Data excerpts

· · · · ·

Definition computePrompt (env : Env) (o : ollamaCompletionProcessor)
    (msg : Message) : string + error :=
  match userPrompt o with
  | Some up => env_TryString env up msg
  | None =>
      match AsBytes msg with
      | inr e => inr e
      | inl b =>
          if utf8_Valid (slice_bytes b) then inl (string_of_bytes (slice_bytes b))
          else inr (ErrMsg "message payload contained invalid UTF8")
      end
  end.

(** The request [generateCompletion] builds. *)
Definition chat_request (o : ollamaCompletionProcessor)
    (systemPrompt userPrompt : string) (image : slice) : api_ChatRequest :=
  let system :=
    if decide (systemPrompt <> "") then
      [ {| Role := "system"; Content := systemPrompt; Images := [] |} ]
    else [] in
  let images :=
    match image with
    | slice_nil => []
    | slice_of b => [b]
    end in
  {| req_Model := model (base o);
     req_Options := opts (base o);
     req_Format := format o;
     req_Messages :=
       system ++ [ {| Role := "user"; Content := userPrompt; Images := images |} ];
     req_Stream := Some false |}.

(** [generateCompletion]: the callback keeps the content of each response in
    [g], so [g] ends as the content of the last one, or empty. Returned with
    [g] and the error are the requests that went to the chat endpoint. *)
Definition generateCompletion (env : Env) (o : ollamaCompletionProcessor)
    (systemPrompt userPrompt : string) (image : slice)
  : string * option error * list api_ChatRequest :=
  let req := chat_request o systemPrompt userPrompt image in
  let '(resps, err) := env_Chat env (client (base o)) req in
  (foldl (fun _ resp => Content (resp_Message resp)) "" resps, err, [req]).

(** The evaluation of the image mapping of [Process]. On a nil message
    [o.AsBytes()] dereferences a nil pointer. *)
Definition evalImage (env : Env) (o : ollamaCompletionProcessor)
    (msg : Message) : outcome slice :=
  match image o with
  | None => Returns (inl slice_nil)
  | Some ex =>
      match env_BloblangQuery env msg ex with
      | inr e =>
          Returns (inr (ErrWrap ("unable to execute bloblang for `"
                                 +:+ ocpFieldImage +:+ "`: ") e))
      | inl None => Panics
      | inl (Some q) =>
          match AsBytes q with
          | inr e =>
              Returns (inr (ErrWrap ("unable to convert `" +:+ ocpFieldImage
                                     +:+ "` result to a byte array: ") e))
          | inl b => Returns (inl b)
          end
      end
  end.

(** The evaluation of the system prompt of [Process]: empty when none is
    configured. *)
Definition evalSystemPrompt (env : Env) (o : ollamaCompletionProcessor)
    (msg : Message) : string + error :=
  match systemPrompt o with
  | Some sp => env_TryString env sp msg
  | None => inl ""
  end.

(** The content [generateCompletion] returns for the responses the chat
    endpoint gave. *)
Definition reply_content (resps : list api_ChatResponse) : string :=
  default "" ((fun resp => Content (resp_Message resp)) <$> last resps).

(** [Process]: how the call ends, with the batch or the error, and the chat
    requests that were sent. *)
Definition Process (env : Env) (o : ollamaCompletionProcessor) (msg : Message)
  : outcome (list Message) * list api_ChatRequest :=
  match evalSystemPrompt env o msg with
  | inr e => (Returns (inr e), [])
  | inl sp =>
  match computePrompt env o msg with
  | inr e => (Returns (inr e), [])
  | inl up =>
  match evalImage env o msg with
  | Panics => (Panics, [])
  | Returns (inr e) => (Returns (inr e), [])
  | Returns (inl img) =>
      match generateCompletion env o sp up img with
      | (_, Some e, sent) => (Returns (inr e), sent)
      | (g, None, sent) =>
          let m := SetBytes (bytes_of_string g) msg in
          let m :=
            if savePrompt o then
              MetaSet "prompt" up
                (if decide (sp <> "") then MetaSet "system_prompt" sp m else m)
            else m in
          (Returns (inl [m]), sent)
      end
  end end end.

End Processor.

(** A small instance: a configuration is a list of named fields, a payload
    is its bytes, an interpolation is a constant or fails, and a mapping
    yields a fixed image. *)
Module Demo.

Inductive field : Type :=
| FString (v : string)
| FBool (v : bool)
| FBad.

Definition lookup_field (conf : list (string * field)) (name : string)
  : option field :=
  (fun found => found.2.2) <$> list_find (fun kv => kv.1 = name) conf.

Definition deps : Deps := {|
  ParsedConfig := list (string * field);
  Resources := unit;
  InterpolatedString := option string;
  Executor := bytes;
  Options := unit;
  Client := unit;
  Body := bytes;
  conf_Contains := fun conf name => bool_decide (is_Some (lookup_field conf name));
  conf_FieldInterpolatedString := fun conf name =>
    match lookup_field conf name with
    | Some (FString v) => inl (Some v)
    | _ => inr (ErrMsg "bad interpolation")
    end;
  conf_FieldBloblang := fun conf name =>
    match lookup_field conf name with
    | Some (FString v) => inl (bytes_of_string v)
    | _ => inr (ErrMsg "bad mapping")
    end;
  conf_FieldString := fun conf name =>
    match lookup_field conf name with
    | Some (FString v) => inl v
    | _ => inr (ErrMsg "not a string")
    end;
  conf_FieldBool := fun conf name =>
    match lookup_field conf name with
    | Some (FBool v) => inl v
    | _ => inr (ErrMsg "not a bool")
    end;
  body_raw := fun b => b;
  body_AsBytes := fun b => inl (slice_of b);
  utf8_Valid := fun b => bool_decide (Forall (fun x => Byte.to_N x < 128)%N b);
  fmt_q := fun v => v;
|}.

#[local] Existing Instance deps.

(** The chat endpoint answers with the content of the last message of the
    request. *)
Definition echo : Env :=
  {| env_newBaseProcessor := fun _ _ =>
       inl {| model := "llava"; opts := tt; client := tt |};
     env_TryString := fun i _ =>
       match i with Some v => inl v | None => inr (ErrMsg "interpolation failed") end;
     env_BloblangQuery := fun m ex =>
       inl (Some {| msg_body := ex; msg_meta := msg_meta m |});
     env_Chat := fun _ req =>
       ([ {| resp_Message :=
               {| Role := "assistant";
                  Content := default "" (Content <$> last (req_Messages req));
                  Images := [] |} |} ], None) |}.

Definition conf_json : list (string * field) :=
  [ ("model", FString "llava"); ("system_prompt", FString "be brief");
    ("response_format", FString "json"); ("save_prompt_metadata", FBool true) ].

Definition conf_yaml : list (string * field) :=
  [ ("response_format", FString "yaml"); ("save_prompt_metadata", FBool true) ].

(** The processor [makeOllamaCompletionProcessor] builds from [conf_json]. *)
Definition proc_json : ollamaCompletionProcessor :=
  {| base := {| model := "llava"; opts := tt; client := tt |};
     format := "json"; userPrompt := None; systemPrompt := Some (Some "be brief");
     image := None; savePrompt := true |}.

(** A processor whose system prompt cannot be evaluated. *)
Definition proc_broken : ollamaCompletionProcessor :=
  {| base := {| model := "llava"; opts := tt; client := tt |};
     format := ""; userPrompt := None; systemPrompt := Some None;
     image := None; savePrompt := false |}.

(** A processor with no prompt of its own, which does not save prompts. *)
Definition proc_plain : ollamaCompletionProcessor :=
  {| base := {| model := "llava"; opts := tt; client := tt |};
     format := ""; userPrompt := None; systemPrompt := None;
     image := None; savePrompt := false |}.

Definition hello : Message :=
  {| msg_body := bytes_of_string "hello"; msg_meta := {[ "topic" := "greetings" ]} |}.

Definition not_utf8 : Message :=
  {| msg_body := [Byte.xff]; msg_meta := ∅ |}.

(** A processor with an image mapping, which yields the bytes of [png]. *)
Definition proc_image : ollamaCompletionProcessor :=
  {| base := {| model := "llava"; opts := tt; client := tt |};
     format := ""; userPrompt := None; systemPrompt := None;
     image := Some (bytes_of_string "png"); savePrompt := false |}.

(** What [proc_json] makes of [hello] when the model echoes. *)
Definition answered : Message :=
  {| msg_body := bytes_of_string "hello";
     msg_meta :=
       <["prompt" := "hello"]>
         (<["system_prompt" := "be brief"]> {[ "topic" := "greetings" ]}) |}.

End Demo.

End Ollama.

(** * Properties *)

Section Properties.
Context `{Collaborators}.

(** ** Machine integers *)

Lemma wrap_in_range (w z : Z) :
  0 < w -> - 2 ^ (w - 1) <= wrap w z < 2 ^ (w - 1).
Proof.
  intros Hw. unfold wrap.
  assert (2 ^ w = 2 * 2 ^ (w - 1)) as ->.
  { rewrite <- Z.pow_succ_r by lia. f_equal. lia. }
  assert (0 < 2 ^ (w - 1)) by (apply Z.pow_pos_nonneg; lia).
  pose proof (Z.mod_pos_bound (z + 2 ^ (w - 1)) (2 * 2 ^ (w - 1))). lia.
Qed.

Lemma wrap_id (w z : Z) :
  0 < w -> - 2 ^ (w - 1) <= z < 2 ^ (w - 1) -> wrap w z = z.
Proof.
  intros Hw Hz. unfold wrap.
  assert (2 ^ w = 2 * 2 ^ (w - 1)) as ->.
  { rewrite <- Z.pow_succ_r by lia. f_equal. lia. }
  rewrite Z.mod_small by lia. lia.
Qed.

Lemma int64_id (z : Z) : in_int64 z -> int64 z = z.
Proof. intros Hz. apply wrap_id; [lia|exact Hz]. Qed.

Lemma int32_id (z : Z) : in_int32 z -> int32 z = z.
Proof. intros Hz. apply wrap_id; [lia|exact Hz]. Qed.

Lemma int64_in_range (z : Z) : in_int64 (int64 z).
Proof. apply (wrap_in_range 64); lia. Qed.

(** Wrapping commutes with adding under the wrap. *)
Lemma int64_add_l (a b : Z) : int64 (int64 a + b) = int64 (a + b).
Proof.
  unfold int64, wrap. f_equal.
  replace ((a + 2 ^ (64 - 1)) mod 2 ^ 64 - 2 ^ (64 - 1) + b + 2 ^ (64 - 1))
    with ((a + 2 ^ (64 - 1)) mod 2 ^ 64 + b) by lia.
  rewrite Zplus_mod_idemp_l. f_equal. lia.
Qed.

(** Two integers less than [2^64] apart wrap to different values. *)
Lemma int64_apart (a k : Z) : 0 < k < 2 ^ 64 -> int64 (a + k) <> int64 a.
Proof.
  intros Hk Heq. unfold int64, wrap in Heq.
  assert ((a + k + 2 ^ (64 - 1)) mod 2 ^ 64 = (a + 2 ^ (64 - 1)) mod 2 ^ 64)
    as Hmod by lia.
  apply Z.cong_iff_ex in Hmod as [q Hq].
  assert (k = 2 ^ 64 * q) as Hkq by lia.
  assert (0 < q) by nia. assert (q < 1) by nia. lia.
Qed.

· · · · ·

▸ **Problem details**: Could you transcribe the entries exactly, from the first line through the line containing "Definition chat_request (o", and give nothing more?

▸ **Exercise solution**:
Definition computePrompt (env : Env) (o : ollamaCompletionProcessor)
    (msg : Message) : string + error :=
  match userPrompt o with
  | Some up => env_TryString env up msg
  | None =>
      match AsBytes msg with
      | inr e => inr e
      | inl b =>
          if utf8_Valid (slice_bytes b) then inl (string_of_bytes (slice_bytes b))
          else inr (ErrMsg "message payload contained invalid UTF8")
      end
  end.

(** The request [generateCompletion] builds. *)
Definition chat_request (o : ollamaCompletionProcessor)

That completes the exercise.